Instructions to follow
Which lines in the listing below contain the word "split"? Copy each one.

Provided data

::::::::::

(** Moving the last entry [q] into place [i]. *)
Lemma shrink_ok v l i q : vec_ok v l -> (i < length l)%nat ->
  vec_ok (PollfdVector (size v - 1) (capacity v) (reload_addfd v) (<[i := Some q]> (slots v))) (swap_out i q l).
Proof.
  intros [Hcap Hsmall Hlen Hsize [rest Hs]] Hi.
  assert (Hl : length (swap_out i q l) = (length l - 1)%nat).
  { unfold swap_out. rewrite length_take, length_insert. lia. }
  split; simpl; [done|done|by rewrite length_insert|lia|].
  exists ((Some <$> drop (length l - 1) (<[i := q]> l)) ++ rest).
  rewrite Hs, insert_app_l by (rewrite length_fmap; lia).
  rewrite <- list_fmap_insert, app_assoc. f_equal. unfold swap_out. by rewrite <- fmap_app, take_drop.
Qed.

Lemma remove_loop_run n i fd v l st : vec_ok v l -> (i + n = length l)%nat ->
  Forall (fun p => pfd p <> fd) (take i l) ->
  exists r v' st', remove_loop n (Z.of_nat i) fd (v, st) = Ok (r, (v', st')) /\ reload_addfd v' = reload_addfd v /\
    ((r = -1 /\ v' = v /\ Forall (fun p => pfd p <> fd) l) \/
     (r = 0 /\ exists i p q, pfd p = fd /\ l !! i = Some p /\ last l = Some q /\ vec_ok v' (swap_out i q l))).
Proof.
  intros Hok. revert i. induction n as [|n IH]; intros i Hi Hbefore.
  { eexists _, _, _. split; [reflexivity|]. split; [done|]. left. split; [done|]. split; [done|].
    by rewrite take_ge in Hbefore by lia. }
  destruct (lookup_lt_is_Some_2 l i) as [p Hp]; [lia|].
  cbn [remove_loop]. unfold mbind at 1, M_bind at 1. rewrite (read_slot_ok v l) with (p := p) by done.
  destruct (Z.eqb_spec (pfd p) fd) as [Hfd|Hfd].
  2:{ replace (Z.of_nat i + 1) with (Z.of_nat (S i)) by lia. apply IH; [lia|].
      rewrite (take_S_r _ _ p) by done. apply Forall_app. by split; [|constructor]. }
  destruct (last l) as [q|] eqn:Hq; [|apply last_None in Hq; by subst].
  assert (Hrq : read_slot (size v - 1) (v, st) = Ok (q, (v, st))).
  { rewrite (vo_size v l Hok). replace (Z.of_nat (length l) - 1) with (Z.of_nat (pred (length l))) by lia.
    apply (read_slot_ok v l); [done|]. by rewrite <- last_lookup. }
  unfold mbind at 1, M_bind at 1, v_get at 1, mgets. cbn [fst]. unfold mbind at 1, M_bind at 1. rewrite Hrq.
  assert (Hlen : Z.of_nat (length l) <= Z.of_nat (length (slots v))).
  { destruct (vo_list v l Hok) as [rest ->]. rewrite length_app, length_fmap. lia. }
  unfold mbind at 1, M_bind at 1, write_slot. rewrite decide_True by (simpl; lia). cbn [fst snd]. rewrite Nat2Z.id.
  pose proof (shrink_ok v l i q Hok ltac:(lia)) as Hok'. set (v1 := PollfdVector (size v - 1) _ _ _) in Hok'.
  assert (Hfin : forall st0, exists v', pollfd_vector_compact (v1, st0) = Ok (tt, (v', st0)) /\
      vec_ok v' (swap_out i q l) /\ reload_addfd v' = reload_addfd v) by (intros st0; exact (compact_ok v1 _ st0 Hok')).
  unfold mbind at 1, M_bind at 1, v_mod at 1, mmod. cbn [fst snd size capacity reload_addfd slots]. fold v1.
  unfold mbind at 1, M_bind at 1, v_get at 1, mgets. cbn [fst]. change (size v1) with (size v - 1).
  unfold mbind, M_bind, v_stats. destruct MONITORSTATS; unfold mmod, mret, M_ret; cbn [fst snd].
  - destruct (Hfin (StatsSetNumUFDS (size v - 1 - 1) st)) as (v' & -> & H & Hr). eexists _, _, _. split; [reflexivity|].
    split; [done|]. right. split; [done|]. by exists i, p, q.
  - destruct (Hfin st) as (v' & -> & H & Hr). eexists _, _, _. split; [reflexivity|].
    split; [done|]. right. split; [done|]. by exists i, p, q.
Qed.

::::::::::

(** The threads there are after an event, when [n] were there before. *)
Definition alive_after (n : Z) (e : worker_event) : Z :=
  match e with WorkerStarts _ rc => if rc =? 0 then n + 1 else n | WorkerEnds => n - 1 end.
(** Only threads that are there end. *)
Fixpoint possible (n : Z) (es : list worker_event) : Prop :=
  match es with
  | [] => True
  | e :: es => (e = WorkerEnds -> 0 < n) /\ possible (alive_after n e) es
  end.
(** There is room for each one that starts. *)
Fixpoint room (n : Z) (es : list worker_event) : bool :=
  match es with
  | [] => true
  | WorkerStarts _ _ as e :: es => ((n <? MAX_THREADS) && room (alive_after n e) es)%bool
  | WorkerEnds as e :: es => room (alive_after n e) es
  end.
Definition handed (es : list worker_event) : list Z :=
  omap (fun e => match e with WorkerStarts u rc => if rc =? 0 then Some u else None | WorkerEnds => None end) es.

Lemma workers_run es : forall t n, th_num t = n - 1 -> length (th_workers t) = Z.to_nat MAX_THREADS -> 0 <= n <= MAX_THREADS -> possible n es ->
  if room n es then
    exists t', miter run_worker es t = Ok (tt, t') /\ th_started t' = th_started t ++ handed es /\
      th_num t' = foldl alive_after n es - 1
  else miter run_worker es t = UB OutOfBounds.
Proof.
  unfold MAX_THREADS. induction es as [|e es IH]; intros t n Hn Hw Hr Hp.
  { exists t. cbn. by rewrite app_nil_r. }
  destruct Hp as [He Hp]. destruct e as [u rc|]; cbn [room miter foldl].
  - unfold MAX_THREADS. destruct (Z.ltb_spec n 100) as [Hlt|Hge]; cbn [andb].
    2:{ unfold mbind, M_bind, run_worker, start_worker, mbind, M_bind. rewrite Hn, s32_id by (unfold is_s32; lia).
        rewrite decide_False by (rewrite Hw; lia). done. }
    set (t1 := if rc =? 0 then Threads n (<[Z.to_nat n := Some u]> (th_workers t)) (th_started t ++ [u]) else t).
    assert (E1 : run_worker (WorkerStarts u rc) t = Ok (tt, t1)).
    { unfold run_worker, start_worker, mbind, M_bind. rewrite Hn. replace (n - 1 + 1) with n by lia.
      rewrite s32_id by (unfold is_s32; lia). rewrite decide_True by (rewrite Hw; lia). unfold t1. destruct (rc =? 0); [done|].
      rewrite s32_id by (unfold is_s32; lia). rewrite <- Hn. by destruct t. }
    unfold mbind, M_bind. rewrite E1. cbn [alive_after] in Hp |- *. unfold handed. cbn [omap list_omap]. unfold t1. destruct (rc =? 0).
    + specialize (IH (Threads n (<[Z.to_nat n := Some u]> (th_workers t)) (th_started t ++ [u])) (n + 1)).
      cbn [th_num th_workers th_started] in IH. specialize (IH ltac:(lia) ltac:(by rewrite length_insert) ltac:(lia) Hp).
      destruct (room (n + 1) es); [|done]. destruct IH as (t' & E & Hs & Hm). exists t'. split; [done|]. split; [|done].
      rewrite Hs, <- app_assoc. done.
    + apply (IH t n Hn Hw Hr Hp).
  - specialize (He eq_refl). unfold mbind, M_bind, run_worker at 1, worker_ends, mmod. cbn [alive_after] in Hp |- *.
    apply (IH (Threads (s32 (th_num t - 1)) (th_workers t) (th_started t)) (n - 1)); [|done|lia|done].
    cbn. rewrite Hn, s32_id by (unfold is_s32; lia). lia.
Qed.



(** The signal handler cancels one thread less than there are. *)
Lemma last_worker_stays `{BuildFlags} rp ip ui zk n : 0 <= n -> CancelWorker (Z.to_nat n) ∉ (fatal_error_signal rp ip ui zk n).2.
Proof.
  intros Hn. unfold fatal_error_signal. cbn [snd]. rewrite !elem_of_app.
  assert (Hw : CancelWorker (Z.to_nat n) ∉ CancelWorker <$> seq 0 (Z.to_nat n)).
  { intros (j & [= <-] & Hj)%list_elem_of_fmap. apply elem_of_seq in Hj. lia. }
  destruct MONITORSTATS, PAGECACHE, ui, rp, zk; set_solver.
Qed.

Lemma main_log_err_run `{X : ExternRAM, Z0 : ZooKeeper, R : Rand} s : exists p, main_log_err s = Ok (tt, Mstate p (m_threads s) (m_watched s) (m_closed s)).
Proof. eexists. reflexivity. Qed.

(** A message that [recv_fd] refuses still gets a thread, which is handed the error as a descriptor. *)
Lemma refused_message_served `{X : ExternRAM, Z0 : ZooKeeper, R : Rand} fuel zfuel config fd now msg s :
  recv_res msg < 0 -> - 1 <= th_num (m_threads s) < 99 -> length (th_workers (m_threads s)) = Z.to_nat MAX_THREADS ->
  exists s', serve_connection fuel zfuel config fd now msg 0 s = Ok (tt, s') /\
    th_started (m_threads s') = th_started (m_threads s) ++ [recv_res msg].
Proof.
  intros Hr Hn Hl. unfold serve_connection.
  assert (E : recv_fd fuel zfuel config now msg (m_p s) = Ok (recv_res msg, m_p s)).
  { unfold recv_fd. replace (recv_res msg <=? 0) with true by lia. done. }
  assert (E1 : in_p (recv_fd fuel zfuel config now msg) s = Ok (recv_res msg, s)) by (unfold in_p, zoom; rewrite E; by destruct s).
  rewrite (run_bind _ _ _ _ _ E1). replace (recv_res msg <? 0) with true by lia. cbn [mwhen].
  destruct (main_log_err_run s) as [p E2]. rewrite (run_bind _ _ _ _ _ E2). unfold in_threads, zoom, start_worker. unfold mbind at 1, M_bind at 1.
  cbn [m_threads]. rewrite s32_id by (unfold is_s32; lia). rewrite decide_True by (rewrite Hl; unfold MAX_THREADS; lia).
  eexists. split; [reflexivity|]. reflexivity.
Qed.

::::::::::

Result for this task
  split; simpl; [done|done|by rewrite length_insert|lia|].
  { eexists _, _, _. split; [reflexivity|]. split; [done|]. left. split; [done|]. split; [done|].
      rewrite (take_S_r _ _ p) by done. apply Forall_app. by split; [|constructor]. }
  - destruct (Hfin (StatsSetNumUFDS (size v - 1 - 1) st)) as (v' & -> & H & Hr). eexists _, _, _. split; [reflexivity|].
    split; [done|]. right. split; [done|]. by exists i, p, q.
  - destruct (Hfin st) as (v' & -> & H & Hr). eexists _, _, _. split; [reflexivity|].
    split; [done|]. right. split; [done|]. by exists i, p, q.
      destruct (room (n + 1) es); [|done]. destruct IH as (t' & E & Hs & Hm). exists t'. split; [done|]. split; [|done].
  eexists. split; [reflexivity|]. reflexivity.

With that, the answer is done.